Their staggering success was achieved not by ordering in industrial quantities of EPO, but rather through a policy of “marginal gains” that sought to find fractional improvements in myriad aspects of a team performance. For teams like Sky and Garmin-Sharp (whose young Canadian star Ryder Hesjedal won the 2012 Giro d’ltalia) to have shown that you can race and win clean in the 21st century is a massive mindset shift that spells the end for cycling’s most outdated traditions and assumptions.
“I think the Tour is a lot more human now,” said Bradley Wiggins, meaning that as the Tour has got cleaner, it has got slower – literally – as the riders’ sustained power-to-weight ratios up the biggest climbs have dropped to a far more plausible 6W/kg, way less than the enhanced 6.4-6.5W/kg readings that were common until four or five years ago. (Cyclists measure energy expenditure in Watts per kilogram. A good amateur can go at approximately 3W/kg for an hour on flat roads. Olympic track sprinters can reach 2SW/kg. – Ed .)
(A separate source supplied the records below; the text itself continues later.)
(* ===== verification/Hash.v ===== *)
(** * [lib/kernel/hash.c]: chained hash tables

    A table is an array of [struct list] in the memory of list elements of
    [ListModel]; bucket [i] is the list at [buckets + 16 * i].  The callbacks
    of the table are parameters of the section: [hash_func] is the
    [hash_hash_func] and [less] the [hash_less_func], each with its [aux].
    [aux] also stands for the data of the caller that an action may change.
    Each function of hash.c is one definition with its name.  A function that
    may call [malloc] takes the address BLOCK that the call returns ([NULL]
    when there is no memory); [junk] is what a new block holds.  [fuel] bounds
    the iterations of every loop over the buckets or over a list. *)

From S2P Require Import Prelude ListModel.

(** [struct hash] without the callbacks. *)
Record hash := Hash { elem_cnt : Z; bucket_cnt : Z; buckets : Z }.

(** [struct hash_iterator]; the table it iterates over is the one table. *)
Record hash_iterator := HashIterator { it_bucket : Z; it_elem : Z }.

Record hstate {E : Type} := HState { tab : hash; hmem : mem; aux : E }.
Arguments hstate : clear implicits.
Arguments HState {E} tab hmem aux.

(** ** Bit tricks *)

Definition turn_off_least_1bit (x : Z) : Z := Z.land x (u32 (x - 1)).

Definition is_power_of_2 (x : Z) : bool :=
  negb (x =? 0) && (turn_off_least_1bit x =? 0).

(** The loop that rounds the bucket count down; a [size_t] has 32 bits. *)
Fixpoint round_loop (fuel : nat) (x : Z) : result Z :=
  match fuel with
  | O => Err EFuel
  | S fuel => if is_power_of_2 x then Ok x else round_loop fuel (turn_off_least_1bit x)
  end.

Definition BEST_ELEMS_PER_BUCKET : Z := 2.

(** ** Blocks of memory *)

Definition cells (p : Z) (n : nat) : list Z := map (fun i => p + 8 * Z.of_nat i) (seq 0 n).

Definition add_cells (junk : Z -> list_elem) (l : list Z) (m : mem) : mem :=
  foldr (fun a m => <[a := junk a]> m) m l.
Definition drop_cells (l : list Z) (m : mem) : mem := foldr delete m l.

Section Ops.
Context {E : Type} (hash_func : Z -> Z) (less : Z -> Z -> bool) (junk : Z -> list_elem).

Abbreviation H := (M (hstate E)).

(** A function of list.c. *)
Definition on_lists {A} (c : M mem A) : H A := fun s =>
  match c (hmem s) with Ok (a, m) => Ok (a, HState (tab s) m (aux s)) | Err e => Err e end.

Definition set_tab (h : hash) : H unit := fun s => Ok (tt, HState h (hmem s) (aux s)).
Definition set_hmem (f : mem -> mem) : H unit := fun s => Ok (tt, HState (tab s) (f (hmem s)) (aux s)).

(** [malloc (size)] that returns BLOCK, and [free] of a block of SIZE bytes. *)
Definition malloc_lists (block size : Z) : H Z :=
  (if block =? NULL then mret tt
   else set_hmem (add_cells junk (cells block (Z.to_nat (size / 8)))));; mret block.
Definition free_lists (block size : Z) : H unit :=
  set_hmem (drop_cells (cells block (Z.to_nat (size / 8)))).

(** [&buckets[i]] *)
Definition bucket_at (p i : Z) : Z := p + 16 * i.

(** ** Buckets *)

Definition find_bucket (e : Z) : H Z :=
  h ← gets tab;
  mret (bucket_at (buckets h) (Z.land (hash_func e) (u32 (bucket_cnt h - 1)))).

Fixpoint find_elem_loop (fuel : nat) (bucket i e : Z) : H Z :=
  match fuel with
  | O => fail EFuel
  | S fuel =>
      z ← on_lists (list_end bucket);
      if bool_decide (i = z) then mret NULL else
      if negb (less i e) && negb (less e i) then mret i else
      n ← on_lists (list_next i);
      find_elem_loop fuel bucket n e
  end.

Definition find_elem (fuel : nat) (bucket e : Z) : H Z :=
  i ← on_lists (list_begin bucket); find_elem_loop fuel bucket i e.

Definition insert_elem (bucket e : Z) : H unit :=
  h ← gets tab;
  set_tab (Hash (u32 (elem_cnt h + 1)) (bucket_cnt h) (buckets h));;
  on_lists (list_push_front bucket e).

Definition remove_elem (e : Z) : H unit :=
  h ← gets tab;
  set_tab (Hash (u32 (elem_cnt h - 1)) (bucket_cnt h) (buckets h));;
  on_lists (list_remove e);; mret tt.

(** ** Resizing *)

Fixpoint init_buckets (fuel : nat) (p i cnt : Z) : H unit :=
  match fuel with
  | O => fail EFuel
  | S fuel =>
      if i <? cnt then on_lists (list_init (bucket_at p i));; init_buckets fuel p (i + 1) cnt
      else mret tt
  end.

(** Moves the elements of one old bucket. *)
Fixpoint rehash_bucket (fuel : nat) (old_bucket elem : Z) : H unit :=
  match fuel with
  | O => fail EFuel
  | S fuel =>
      z ← on_lists (list_end old_bucket);
      if bool_decide (elem = z) then mret tt else
      new_bucket ← find_bucket elem;
      next ← on_lists (list_next elem);
      on_lists (list_remove elem);;
      on_lists (list_push_front new_bucket elem);;
      rehash_bucket fuel old_bucket next
  end.

Fixpoint rehash_loop (fuel : nat) (n : nat) (old_buckets i old_bucket_cnt : Z) : H unit :=
  match n with
  | O => fail EFuel
  | S n =>
      if i <? old_bucket_cnt then
        elem ← on_lists (list_begin (bucket_at old_buckets i));
        rehash_bucket fuel (bucket_at old_buckets i) elem;;
        rehash_loop fuel n old_buckets (i + 1) old_bucket_cnt
      else mret tt
  end.

(** The number of buckets [rehash] wants. *)
Definition best_bucket_cnt (cnt : Z) : result Z :=
  let new_bucket_cnt := cnt / BEST_ELEMS_PER_BUCKET in
  round_loop 33 (if new_bucket_cnt <? 4 then 4 else new_bucket_cnt).

Definition rehash (fuel : nat) (block : Z) : H unit :=
  h ← gets tab;
  let old_buckets := buckets h in
  let old_bucket_cnt := bucket_cnt h in
  new_bucket_cnt ← (fun s => match best_bucket_cnt (elem_cnt h) with
                             | Ok n => Ok (n, s) | Err e => Err e end);
  if new_bucket_cnt =? old_bucket_cnt then mret tt else
  new_buckets ← malloc_lists block (u32 (16 * new_bucket_cnt));
  if new_buckets =? NULL then mret tt else
  init_buckets fuel new_buckets 0 new_bucket_cnt;;
  set_tab (Hash (elem_cnt h) new_bucket_cnt new_buckets);;
  rehash_loop fuel fuel old_buckets 0 old_bucket_cnt;;
  free_lists old_buckets (16 * old_bucket_cnt).

(** ** Search, insertion, deletion *)

Definition hash_insert (fuel : nat) (new block : Z) : H Z :=
  bucket ← find_bucket new;
  old ← find_elem fuel bucket new;
  (if old =? NULL then insert_elem bucket new else mret tt);;
  rehash fuel block;;
  mret old.

Definition hash_replace (fuel : nat) (new block : Z) : H Z :=
  bucket ← find_bucket new;
  old ← find_elem fuel bucket new;
  (if negb (old =? NULL) then remove_elem old else mret tt);;
  insert_elem bucket new;;
  rehash fuel block;;
  mret old.

Definition hash_find (fuel : nat) (e : Z) : H Z :=
  b ← find_bucket e; find_elem fuel b e.

Definition hash_delete (fuel : nat) (e block : Z) : H Z :=
  b ← find_bucket e;
  found ← find_elem fuel b e;
  (if negb (found =? NULL) then remove_elem found;; rehash fuel block else mret tt);;
  mret found.

(** ** Life cycle *)

Fixpoint clear_bucket (fuel : nat) (bucket : Z) (destructor : Z -> H unit) : H unit :=
  match fuel with
  | O => fail EFuel
  | S fuel =>
      b ← on_lists (list_empty bucket);
      if b : bool then mret tt else
      e ← on_lists (list_pop_front bucket);
      destructor e;;
      clear_bucket fuel bucket destructor
  end.

Fixpoint hash_clear_loop (fuel n : nat) (i : Z) (destructor : option (Z -> H unit)) : H unit :=
  match n with
  | O => fail EFuel
  | S n =>
      h ← gets tab;
      if i <? bucket_cnt h then
        let bucket := bucket_at (buckets h) i in
        match destructor with
        | Some d => clear_bucket fuel bucket d
        | None => mret tt
        end;;
        on_lists (list_init bucket);;
        hash_clear_loop fuel n (i + 1) destructor
      else mret tt
  end.

Definition hash_clear (fuel : nat) (destructor : option (Z -> H unit)) : H unit :=
  hash_clear_loop fuel fuel 0 destructor;;
  h ← gets tab;
  set_tab (Hash 0 (bucket_cnt h) (buckets h)).

Definition hash_init (fuel : nat) (block : Z) : H bool :=
  p ← malloc_lists block (16 * 4);
  set_tab (Hash 0 4 p);;
  if negb (p =? NULL) then hash_clear fuel None;; mret true else mret false.

Definition hash_destroy (fuel : nat) (destructor : option (Z -> H unit)) : H unit :=
  match destructor with
  | Some d => hash_clear fuel (Some d)
  | None => mret tt
  end;;
  h ← gets tab;
  free_lists (buckets h) (16 * bucket_cnt h).

(** ** Iteration *)

Fixpoint apply_bucket (fuel : nat) (bucket elem : Z) (action : Z -> H unit) : H unit :=
  match fuel with
  | O => fail EFuel
  | S fuel =>
      z ← on_lists (list_end bucket);
      if bool_decide (elem = z) then mret tt else
      next ← on_lists (list_next elem);
      action elem;;
      apply_bucket fuel bucket next action
  end.

Fixpoint hash_apply_loop (fuel n : nat) (i : Z) (action : Z -> H unit) : H unit :=
  match n with
  | O => fail EFuel
  | S n =>
      h ← gets tab;
      if i <? bucket_cnt h then
        elem ← on_lists (list_begin (bucket_at (buckets h) i));
        apply_bucket fuel (bucket_at (buckets h) i) elem action;;
        hash_apply_loop fuel n (i + 1) action
      else mret tt
  end.

Definition hash_apply (fuel : nat) (action : option (Z -> H unit)) : H unit :=
  match action with
  | None => fail EAssert
  | Some action => hash_apply_loop fuel fuel 0 action
  end.

Definition hash_first : H hash_iterator :=
  h ← gets tab;
  e ← on_lists (list_head (buckets h));
  mret (HashIterator (buckets h) e).

Fixpoint hash_next_loop (fuel : nat) (i : hash_iterator) : H hash_iterator :=
  match fuel with
  | O => fail EFuel
  | S fuel =>
      z ← on_lists (list_end (it_bucket i));
      if bool_decide (it_elem i = z) then
        h ← gets tab;
        let b := bucket_at (it_bucket i) 1 in
        if bucket_at (buckets h) (bucket_cnt h) <=? b then mret (HashIterator b NULL) else
        e ← on_lists (list_begin b);
        hash_next_loop fuel (HashIterator b e)
      else mret i
  end.

(** Returns the advanced iterator; the element is [hash_cur] of it. *)
Definition hash_next (fuel : nat) (i : hash_iterator) : H hash_iterator :=
  e ← on_lists (list_next (it_elem i));
  hash_next_loop fuel (HashIterator (it_bucket i) e).

Definition hash_cur (i : hash_iterator) : Z := it_elem i.

Definition hash_size : H Z := h ← gets tab; mret (elem_cnt h).
Definition hash_empty : H bool := h ← gets tab; mret (elem_cnt h =? 0).

End Ops.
But when it comes to how a particular sport is perceived, bear in mind that doping in cycling is not the only story in doping. One of France’s Olympic steeplechasers tested positive in July, but the news was processed without any of the police drama and screaming headlines that accompanied Frank Schleck’s fail. As noted by the World Anti-Doping Agency, dealing steroids is now more lucrative than the global heroin trade, which gives some insight into the scale of the problem worldwide. And an under-reported footnote of Operation Puerto (the doping bust that brought down Jan Ullrich) had Dr Fuentes, the mastermind of the ring, expressing surprise that no-one was interested that his client list extended beyond cyclists to include footballers and tennis players too.
WADA estimate that 10% of elite athletes are doping, substantially more than the 1-2% who are caught. Victor Conte, who doped Marion Jones, pegs it at closer to 60% (down from 80% when he was running the BALCO racket). These are worrying figures, given that the IOC conducted 6 250 tests for 240 banned substances at this year’s Games. They bust more than a hundred athletes in the lead-up to London, but it’s only the “dopey dopers” who are dumb enough to get caught in competition.
However, there’s only so much that WADA can do without governing bodies showing the same kind of unflinching commitment that the US Anti-Doping Agency have displayed in the Lance Armstrong case. The problem is, when the fox is guarding the henhouse, how much of an incentive is there for administrators to dig for dirt on their sport’s biggest stars?
Whatever else you say about cycling, it pioneered the use of the biological passport (which is the cutting edge of the war on dope), and it remains the most drug-tested sport out there.
Sometimes it’s just a numbers game. The more you look, the more you find, as Sports Illustrated learned when we investigated schoolboy rugby. (Read our special report here: www.sportsillustrated.co.za/rugby/doping). Of the players I surveyed, 17% admitted using performance-enhancing drugs themselves, and 57% knew other players who were. When first-team captains from South Africa’s biggest schools talk about a steroid scourge sweeping through the game, you’d expect SARU (or the schools) to pay attention.
But searching the soul of your sport and coming clean is not for the faint-hearted. Many would rather hear no evil and see no evil. Which leaves the question of credibility not for cycling alone out of all professional sports to answer.